(Collected data entries)
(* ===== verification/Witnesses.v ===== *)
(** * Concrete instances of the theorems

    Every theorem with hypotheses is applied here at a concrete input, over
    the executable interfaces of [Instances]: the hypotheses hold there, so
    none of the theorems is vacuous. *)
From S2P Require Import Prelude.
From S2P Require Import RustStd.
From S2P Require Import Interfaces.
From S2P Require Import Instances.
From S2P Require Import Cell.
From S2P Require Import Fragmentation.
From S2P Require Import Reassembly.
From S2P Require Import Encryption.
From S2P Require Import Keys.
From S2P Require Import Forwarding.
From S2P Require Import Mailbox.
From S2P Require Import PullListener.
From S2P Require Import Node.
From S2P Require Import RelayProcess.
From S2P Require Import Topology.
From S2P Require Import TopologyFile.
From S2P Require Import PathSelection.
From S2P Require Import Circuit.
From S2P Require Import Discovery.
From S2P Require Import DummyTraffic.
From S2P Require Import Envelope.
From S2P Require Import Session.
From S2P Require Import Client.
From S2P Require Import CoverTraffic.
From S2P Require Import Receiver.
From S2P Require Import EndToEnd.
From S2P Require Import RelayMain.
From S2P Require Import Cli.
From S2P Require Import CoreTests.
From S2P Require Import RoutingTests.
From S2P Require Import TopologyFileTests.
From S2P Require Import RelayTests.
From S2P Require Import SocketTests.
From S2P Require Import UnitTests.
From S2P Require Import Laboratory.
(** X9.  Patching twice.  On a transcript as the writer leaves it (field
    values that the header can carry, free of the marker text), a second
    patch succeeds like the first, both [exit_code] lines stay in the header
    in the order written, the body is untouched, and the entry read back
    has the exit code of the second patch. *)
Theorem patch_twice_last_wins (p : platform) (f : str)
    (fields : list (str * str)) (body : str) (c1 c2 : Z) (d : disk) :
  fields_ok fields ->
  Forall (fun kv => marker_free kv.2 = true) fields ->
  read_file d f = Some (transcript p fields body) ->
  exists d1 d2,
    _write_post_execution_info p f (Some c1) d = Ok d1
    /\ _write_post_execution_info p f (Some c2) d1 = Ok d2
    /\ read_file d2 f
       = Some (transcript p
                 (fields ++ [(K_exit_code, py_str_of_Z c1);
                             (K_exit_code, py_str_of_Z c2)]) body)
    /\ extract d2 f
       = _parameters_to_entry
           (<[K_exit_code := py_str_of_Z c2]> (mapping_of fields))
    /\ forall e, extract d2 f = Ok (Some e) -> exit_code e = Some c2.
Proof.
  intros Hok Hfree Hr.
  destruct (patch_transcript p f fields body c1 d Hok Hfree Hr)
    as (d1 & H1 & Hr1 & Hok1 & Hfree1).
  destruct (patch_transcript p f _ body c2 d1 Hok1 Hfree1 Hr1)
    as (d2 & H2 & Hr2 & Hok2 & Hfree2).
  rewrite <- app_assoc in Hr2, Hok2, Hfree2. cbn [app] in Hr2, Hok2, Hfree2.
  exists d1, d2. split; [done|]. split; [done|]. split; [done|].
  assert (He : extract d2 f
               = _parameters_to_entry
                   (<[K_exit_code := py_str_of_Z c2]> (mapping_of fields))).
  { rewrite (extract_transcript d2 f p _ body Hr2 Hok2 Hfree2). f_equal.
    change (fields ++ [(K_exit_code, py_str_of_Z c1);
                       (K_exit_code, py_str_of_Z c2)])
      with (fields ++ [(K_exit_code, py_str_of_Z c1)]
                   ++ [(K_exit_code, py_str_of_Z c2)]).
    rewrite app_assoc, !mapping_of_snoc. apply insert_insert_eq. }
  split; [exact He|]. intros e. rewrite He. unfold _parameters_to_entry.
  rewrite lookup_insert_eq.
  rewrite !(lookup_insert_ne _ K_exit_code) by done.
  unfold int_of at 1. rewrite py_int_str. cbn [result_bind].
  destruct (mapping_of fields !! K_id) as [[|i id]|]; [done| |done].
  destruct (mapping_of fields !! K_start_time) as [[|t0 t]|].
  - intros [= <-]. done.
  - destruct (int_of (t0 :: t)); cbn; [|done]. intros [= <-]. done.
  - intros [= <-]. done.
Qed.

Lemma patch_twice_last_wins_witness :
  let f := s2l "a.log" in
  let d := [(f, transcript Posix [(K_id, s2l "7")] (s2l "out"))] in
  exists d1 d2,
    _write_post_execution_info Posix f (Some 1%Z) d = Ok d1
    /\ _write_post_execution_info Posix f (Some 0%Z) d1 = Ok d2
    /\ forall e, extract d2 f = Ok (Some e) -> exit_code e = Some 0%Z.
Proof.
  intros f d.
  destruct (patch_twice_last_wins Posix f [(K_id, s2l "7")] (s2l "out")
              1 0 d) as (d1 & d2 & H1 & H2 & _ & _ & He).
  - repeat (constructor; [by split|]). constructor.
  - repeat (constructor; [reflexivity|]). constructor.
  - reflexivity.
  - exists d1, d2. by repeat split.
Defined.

PROMPT
A line belongs in the answer if it contains the word "unfold"; copy every such line from the data above.

SOLUTION BELOW
  split; [exact He|]. intros e. rewrite He. unfold _parameters_to_entry.
  unfold int_of at 1. rewrite py_int_str. cbn [result_bind].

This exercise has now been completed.